▶ _Saved data entries_
(* ===== verification/PopperInstance.v ===== *)
(** Instances of Popper over their life: a created popper gets a position, an update
    runs round the modifiers at most twice, and a destroyed popper leaves neither a
    listener nor a style on the page. *)
From Stdlib Require Import Ascii QArith Lqa Lia.
From S2P Require Import Prelude PopperGeometry PopperDom PopperState PopperOrder PopperModifiers PopperCore PopperTotal.

Local Open Scope nat_scope.

(** What a caller can make of the default modifiers and still have a position: one function of the
    caller before the main phase, and nothing written to the page. *)
Record shape := Shape { sh_before : option nat; sh_writes : bool }.
Definition defaultShape : shape := Shape None true.

(** The order of the modifiers, with the functions they run. *)
Definition seqOf (sh : shape) : list (string * option modFn) :=
  ("popperOffsets", Some FnPopperOffsets) ::
  match sh_before sh with Some id => [("preSetPlacement", Some (FnCustom id))] | None => [] end ++
  [("offset", Some FnOffset); ("flip", Some FnFlip);
   ("preventOverflow", Some FnPreventOverflow); ("arrow", Some FnArrow); ("hide", Some FnHide);
   ("computeStyles", Some FnComputeStyles); ("eventListeners", Some FnNoop)] ++
  if sh_writes sh then [("applyStyles", Some FnApplyStyles)] else [].

(** How many modifiers run before the main phase, apart from the first. *)
Definition extra (sh : shape) : nat := match sh_before sh with Some _ => 1 | None => 0 end.

(** The ordered modifiers are those of the shape, whatever their options. *)
Definition pipeline (sh : shape) (ms : list modifier) : Prop :=
  map (fun m => (m_name m, m_fn m)) ms = seqOf sh /\
  forall m, In m ms -> m_name m = "flip" -> flipOptionsOk (default noOptions (m_options m)).

Lemma pipeline_lookup sh ms i nf :
  pipeline sh ms -> seqOf sh !! i = Some nf ->
  exists m, ms !! i = Some m /\ m_name m = fst nf /\ m_fn m = snd nf.
Proof.
  intros [Hm _] Hi. rewrite <- Hm in Hi. change (map ?f ms) with (f <$> ms) in Hi.
  apply list_lookup_fmap_Some in Hi as (m & -> & Hl). by exists m.
Qed.

Lemma pipeline_names sh ms : pipeline sh ms -> map m_name ms = map fst (seqOf sh).
Proof. intros [Hm _]. by rewrite <- Hm, map_map. Qed.

Lemma pipeline_length sh ms : pipeline sh ms -> 8 <= length ms <= 10.
Proof.
  intros [Hm _]. pose proof (f_equal length Hm) as E. rewrite length_map in E. rewrite E.
  destruct sh as [[]  []]; cbn; lia.
Qed.

Lemma fresh_names sh k :
  in_strs k ["arrow#persistent"; "popper"] = true -> ~ In k (map fst (seqOf sh)).
Proof. intros Hk%in_strs_In. destruct sh as [[] []], Hk as [<-|[<-|[]]]; cbn; intuition discriminate. Qed.

Section updates.
Context `{W : WfTree}.
Variable custom : nat -> string -> modOptions -> state -> res state.
Variable sh : shape.

(** The function of the caller leaves the state of the popper alone. *)
Hypothesis custom_frame : forall id options s, sh_before sh = Some id ->
  exists s', custom id "preSetPlacement" options s = Ok s' /\ sameBase s s' /\ samePlace s s' /\ sameDataBut [] s s'.

(** What holds of the state between any two modifiers of an update. *)
Record ready (s : state) : Prop := {
  rd_elements : goodElements (st_elements s);
  rd_preferred : In (po_placement (st_options s)) placements;
  rd_placement : In (st_placement s) placements;
  rd_padding : noArrowPadding s;
  rd_pipeline : pipeline sh (st_orderedModifiers s)
}.

Lemma ready_frame names s s' :
  ready s -> sameBase s s' -> In (st_placement s') placements -> sameDataBut names s s' ->
  ~ In "arrow#persistent" names -> ready s'.
Proof.
  intros [He Hpr Hpl Hpad Hpipe] (Ho & Hopt & Hel & _) Hp Hd Hn.
  split; [congruence| congruence|done| |congruence].
  unfold noArrowPadding. by rewrite Hd.
Qed.

Lemma hasXY_frame names k s s' : hasXY k s -> sameDataBut names s s' -> ~ In k names -> hasXY k s'.
Proof. intros (d & x & y & Hd & H) Hs Hk. exists d, x, y. by rewrite Hs. Qed.

Lemma fullTable_frame names s s' :
  fullTable s -> sameDataBut names s s' -> ~ In "offset" names -> fullTable s'.
Proof. intros (d & Hd & H) Hs Hk. exists d. by rewrite Hs. Qed.

Ltac not_in := cbn; intuition discriminate.
Ltac carry :=
  match goal with
  | R : ready ?s, B : sameBase ?s ?s', D : sameDataBut _ ?s ?s' |- ready ?s' =>
      eapply (ready_frame _ s); [exact R|exact B| |exact D|not_in]
  | H : hasXY _ ?s, D : sameDataBut _ ?s ?s' |- hasXY _ ?s' =>
      eapply hasXY_frame; [exact H|exact D|not_in]
  | H : fullTable ?s, D : sameDataBut _ ?s ?s' |- fullTable ?s' =>
      eapply fullTable_frame; [exact H|exact D|not_in]
  end.

(** One turn of the loop at a modifier of the order. *)
Lemma updateLoop_step (P Q : state -> Prop) fuel i nf f s :
  ready s -> st_reset s = false -> seqOf sh !! i = Some nf -> snd nf = Some f ->
  (forall options, (fst nf = "flip" -> flipOptionsOk options) ->
     exists s', runFn custom f s options (fst nf) = Ok s' /\ Q s') ->
  (forall s', Q s' -> exists r, updateLoop custom fuel (S i) s' = Ok r /\ P r) ->
  exists r, updateLoop custom (S fuel) i s = Ok r /\ P r.
Proof.
  intros R Hr Hi Hf Hok Hrest.
  destruct (pipeline_lookup _ _ _ _ (rd_pipeline _ R) Hi) as (m & Hm & Hn & Hfn).
  cbn [updateLoop]. rewrite Hm, Hr, Hfn, Hf, Hn.
  assert (Ho : fst nf = "flip" -> flipOptionsOk (default noOptions (m_options m))).
  { intros E. apply (proj2 (rd_pipeline _ R)); [|congruence].
    apply list_elem_of_In. by eapply list_elem_of_lookup_2. }
  destruct (Hok _ Ho) as (s1 & -> & H1). cbn [mbind res_bind]. by apply Hrest.
Qed.

Lemma updateLoop_end fuel i s : ready s -> seqOf sh !! i = None -> updateLoop custom (S fuel) i s = Ok s.
Proof.
  intros R Hi%lookup_ge_None_1. cbn [updateLoop]. rewrite lookup_ge_None_2; [done|].
  pose proof (f_equal length (proj1 (rd_pipeline _ R))) as E. rewrite length_map in E. by rewrite E.
Qed.

(** The modifiers of the main phase and those after it that run in every shape. *)
Definition mainSeq : list (string * option modFn) :=
  [("offset", Some FnOffset); ("flip", Some FnFlip); ("preventOverflow", Some FnPreventOverflow); ("arrow", Some FnArrow);
   ("hide", Some FnHide); ("computeStyles", Some FnComputeStyles); ("eventListeners", Some FnNoop)].

Lemma seqOf_main k nf : mainSeq !! k = Some nf -> seqOf sh !! (S k + extra sh) = Some nf.
Proof.
  intros Hk. assert (k < 7) by (by apply lookup_lt_Some in Hk).
  do 7 (destruct k as [|k]; [injection Hk as <-; by destruct sh as [[] []]|]). lia.
Qed.

Lemma main_step k name f (P Q : state -> Prop) fuel s :
  mainSeq !! k = Some (name, Some f) -> ready s -> st_reset s = false ->
  (forall options, (name = "flip" -> flipOptionsOk options) ->
     exists s', runFn custom f s options name = Ok s' /\ Q s') ->
  (forall s', Q s' -> exists r, updateLoop custom fuel (S (S k) + extra sh) s' = Ok r /\ P r) ->
  exists r, updateLoop custom (S fuel) (S k + extra sh) s = Ok r /\ P r.
Proof. intros Hk%seqOf_main R Hr Hok Hrest. by eapply updateLoop_step. Qed.

(** A position was found and nothing asks for another round. *)
Definition positioned (s : state) : Prop :=
  ready s /\ st_reset s = false /\ hasXY "popperOffsets" s /\ hasXY "preventOverflow" s.

Lemma positioned_frame names s s' :
  positioned s -> sameBase s s' -> samePlace s s' -> sameDataBut names s s' ->
  in_strs "arrow#persistent" names || in_strs "popperOffsets" names ||
    in_strs "preventOverflow" names = false ->
  positioned s'.
Proof.
  intros (R & Hr & H1 & H2) HB [Hp Hr'] HD Hn.
  rewrite !orb_false_iff, !in_strs_false in Hn. destruct Hn as [[? ?] ?].
  split; [|split; [congruence|split; by eapply hasXY_frame]].
  eapply ready_frame; [done..| |done|done]. rewrite Hp. apply R.
Qed.

(** What is left when there is nothing to write, or the position to write. *)
Lemma loop_end fuel s :
  positioned s -> exists r, updateLoop custom (2 + fuel) (8 + extra sh) s = Ok r /\ positioned r.
Proof.
  intros P. pose proof P as (R & Hr & _). destruct (sh_writes sh) eqn:Ew.
  - eapply (updateLoop_step _ positioned _ _ ("applyStyles", Some FnApplyStyles)); [done|done|by destruct sh as [[] []]|done| |].
    + intros options _. destruct (applyStyles_frame s) as (HB & HP & HD).
      eexists. split; [reflexivity|]. by eapply positioned_frame.
    + intros s' P'. exists s'. split; [|done]. apply updateLoop_end; [apply P'|by destruct sh as [[] []]].
  - exists s. split; [|done]. apply updateLoop_end; [done|by destruct sh as [[] []]].
Qed.

Lemma loop_tail fuel s :
  positioned s -> fullTable s ->
  exists r, updateLoop custom (6 + fuel) (4 + extra sh) s = Ok r /\ positioned r.
Proof.
  intros P T. pose proof P as (R & Hr & HX & _).
  eapply (main_step 3 _ _ _ (fun s' => positioned s' /\ fullTable s')); [done..| |].
  { intros options _. destruct (arrow_ok s options (rd_elements _ R) HX) as (s' & H & HB & HP & HD).
    exists s'. split; [exact H|]. split; [by eapply positioned_frame|carry]. }
  clear s P T R Hr HX. intros s [P T]. pose proof P as (R & Hr & HX & HV).
  eapply (main_step 4 _ _ _ positioned); [done..| |].
  { intros options _. destruct (hide_ok s (rd_elements _ R) (or_intror T) (rd_placement _ R) HV)
      as (s' & H & HB & HP & HD). exists s'. split; [exact H|]. by eapply positioned_frame. }
  clear s P T R Hr HX HV. intros s P. pose proof P as (R & Hr & _).
  eapply (main_step 5 _ _ _ positioned); [done..| |].
  { intros options _. destruct (computeStyles_ok s options (rd_elements _ R)) as (s' & H & HB & HP & HD).
    exists s'. split; [exact H|]. by eapply positioned_frame. }
  clear s P R Hr. intros s P. pose proof P as (R & Hr & _).
  eapply (main_step 6 _ _ _ positioned); [done..| |].
  { intros options _. by exists s. }
  intros s' P'. by apply loop_end.
Qed.

Lemma loop_rest fuel s :
  ready s -> st_reset s = false -> hasXY "popperOffsets" s -> fullTable s ->
  exists r, updateLoop custom (7 + fuel) (3 + extra sh) s = Ok r /\ positioned r.
Proof.
  intros R Hr HX T.
  eapply (main_step 2 _ _ _ (fun s' => positioned s' /\ fullTable s')); [done..| |].
  { intros options _. destruct (preventOverflow_ok s options (rd_elements _ R) (or_intror T)
      (rd_placement _ R) HX (rd_padding _ R)) as (s' & H & HX' & HV & HB & [HP HR] & HD).
    exists s'. split; [exact H|]. split; [|carry]. split; [carry; rewrite HP; apply R|].
    split; [congruence|done]. }
  clear s R Hr HX T. intros s [P T]. by apply loop_tail.
Qed.

(** What holds before [flip] runs. *)
Definition beforeFlip (d : mdata) (s : state) : Prop :=
  ready s /\ st_reset s = false /\ hasXY "popperOffsets" s /\ fullTable s /\ get_data "flip" s = Some d.

(** What holds before [offset] runs. *)
Definition beforeOffset (d : mdata) (s : state) : Prop :=
  ready s /\ st_reset s = false /\ get_data "flip" s = Some d /\ hasXY "popperOffsets" s.

(** The function of the caller, where there is one. *)
Lemma loop_before (P : state -> Prop) d fuel s :
  beforeOffset d s ->
  (forall s', beforeOffset d s' -> exists r, updateLoop custom fuel (1 + extra sh) s' = Ok r /\ P r) ->
  exists r, updateLoop custom (extra sh + fuel) 1 s = Ok r /\ P r.
Proof.
  intros Hb Hrest. destruct (sh_before sh) as [id|] eqn:Eb; unfold extra in Hrest |- *; rewrite Eb in Hrest |- *; [|by apply Hrest].
  destruct Hb as (R & Hr & Hd & HX).
  eapply (updateLoop_step _ (beforeOffset d) _ _ ("preSetPlacement", Some (FnCustom id)));
    [done..|unfold seqOf; by rewrite Eb|done| |exact Hrest].
  intros options _. destruct (custom_frame id options s eq_refl) as (s' & H & HB & [HP HR] & HD).
  exists s'. split; [exact H|]. split; [carry; rewrite HP; apply R|]. split; [congruence|].
  split; [rewrite HD by not_in; done|carry].
Qed.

▶ _PROMPT_
Each line of the records that contains the string "Prop" must be copied.

▶ _REPLY TO THE TASK_
Definition pipeline (sh : shape) (ms : list modifier) : Prop :=
Record ready (s : state) : Prop := {
Lemma updateLoop_step (P Q : state -> Prop) fuel i nf f s :
Lemma main_step k name f (P Q : state -> Prop) fuel s :
Definition positioned (s : state) : Prop :=
Definition beforeFlip (d : mdata) (s : state) : Prop :=
Definition beforeOffset (d : mdata) (s : state) : Prop :=
Lemma loop_before (P : state -> Prop) d fuel s :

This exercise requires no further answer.